Here are the records. Write out exactly the lines between the one holding "Definition set_local (s" and the one holding "(localSettledSn_ s) (localFlushedSn_ s) (localWindowSn_ s) acked", inclusive.

[[ Given data, beginning ]]

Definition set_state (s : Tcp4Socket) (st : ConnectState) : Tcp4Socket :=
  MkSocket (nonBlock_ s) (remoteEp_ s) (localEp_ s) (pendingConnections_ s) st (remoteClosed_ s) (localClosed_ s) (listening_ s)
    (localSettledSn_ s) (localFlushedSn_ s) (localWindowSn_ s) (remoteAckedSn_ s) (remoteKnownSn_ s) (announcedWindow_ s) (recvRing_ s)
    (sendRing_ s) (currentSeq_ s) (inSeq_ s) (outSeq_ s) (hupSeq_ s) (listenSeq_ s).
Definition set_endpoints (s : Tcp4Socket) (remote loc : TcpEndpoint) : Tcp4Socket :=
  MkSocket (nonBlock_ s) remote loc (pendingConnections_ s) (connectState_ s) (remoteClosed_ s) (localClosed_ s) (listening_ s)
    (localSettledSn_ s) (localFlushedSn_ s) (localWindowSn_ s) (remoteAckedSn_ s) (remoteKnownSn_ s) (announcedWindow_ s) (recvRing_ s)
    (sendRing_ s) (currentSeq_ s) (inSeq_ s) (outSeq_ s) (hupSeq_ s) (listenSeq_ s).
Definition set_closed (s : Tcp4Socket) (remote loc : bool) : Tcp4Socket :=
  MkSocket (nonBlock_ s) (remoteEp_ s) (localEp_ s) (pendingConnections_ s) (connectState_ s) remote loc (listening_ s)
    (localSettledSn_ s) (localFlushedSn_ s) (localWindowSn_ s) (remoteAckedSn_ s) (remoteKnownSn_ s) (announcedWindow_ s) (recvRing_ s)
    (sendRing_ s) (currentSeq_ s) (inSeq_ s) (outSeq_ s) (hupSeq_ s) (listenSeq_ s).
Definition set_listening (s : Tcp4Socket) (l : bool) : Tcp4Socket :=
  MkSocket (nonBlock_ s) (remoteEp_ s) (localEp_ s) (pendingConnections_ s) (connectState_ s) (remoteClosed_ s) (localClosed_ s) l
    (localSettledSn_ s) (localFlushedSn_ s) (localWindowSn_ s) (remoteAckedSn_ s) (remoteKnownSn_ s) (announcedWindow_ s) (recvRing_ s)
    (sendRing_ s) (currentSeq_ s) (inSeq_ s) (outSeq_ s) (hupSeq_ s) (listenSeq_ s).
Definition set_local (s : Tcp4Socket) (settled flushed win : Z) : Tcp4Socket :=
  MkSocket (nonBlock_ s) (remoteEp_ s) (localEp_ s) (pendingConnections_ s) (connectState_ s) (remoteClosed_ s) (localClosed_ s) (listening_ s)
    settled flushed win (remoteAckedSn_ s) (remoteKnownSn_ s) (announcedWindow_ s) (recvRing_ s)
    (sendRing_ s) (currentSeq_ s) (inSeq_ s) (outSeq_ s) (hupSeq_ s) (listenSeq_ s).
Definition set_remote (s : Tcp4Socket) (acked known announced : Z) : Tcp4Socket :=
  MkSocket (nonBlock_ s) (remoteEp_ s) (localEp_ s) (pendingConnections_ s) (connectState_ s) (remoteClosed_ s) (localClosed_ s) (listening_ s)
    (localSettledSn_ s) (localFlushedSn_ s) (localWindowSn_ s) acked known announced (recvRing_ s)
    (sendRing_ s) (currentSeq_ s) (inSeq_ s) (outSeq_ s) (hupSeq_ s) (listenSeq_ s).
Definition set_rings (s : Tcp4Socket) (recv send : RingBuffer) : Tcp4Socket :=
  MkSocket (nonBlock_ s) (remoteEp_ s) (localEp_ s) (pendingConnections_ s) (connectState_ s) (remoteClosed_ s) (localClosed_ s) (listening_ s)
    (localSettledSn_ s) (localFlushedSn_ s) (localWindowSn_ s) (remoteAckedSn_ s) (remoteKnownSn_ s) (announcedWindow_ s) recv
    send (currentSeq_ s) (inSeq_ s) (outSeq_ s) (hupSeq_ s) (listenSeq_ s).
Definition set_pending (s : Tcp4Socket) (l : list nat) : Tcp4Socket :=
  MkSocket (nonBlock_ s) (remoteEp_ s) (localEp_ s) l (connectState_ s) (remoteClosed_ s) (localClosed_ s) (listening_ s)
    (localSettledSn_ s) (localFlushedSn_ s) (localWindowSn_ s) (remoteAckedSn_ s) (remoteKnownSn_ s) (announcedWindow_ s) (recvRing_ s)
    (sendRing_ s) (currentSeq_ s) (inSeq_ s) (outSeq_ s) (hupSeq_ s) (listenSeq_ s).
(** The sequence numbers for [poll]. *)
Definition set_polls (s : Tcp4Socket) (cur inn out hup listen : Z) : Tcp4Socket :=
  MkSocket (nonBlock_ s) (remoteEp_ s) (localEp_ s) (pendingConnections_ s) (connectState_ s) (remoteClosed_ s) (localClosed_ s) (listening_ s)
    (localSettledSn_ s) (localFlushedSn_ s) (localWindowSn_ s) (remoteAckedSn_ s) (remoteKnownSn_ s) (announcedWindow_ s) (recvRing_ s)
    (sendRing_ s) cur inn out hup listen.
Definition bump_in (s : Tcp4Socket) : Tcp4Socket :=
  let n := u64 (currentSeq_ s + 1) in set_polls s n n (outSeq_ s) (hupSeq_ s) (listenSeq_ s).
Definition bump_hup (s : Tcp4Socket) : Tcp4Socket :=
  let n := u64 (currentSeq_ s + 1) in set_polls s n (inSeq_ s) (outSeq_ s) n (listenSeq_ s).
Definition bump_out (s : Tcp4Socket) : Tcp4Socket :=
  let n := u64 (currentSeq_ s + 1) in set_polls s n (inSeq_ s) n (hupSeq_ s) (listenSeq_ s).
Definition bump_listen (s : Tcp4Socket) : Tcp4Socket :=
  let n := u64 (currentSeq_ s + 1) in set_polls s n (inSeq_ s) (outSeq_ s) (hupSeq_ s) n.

[[ Given data, end ]]

→ **Answer to this exercise**
Definition set_local (s : Tcp4Socket) (settled flushed win : Z) : Tcp4Socket :=
  MkSocket (nonBlock_ s) (remoteEp_ s) (localEp_ s) (pendingConnections_ s) (connectState_ s) (remoteClosed_ s) (localClosed_ s) (listening_ s)
    settled flushed win (remoteAckedSn_ s) (remoteKnownSn_ s) (announcedWindow_ s) (recvRing_ s)
    (sendRing_ s) (currentSeq_ s) (inSeq_ s) (outSeq_ s) (hupSeq_ s) (listenSeq_ s).
Definition set_remote (s : Tcp4Socket) (acked known announced : Z) : Tcp4Socket :=
  MkSocket (nonBlock_ s) (remoteEp_ s) (localEp_ s) (pendingConnections_ s) (connectState_ s) (remoteClosed_ s) (localClosed_ s) (listening_ s)
    (localSettledSn_ s) (localFlushedSn_ s) (localWindowSn_ s) acked known announced (recvRing_ s)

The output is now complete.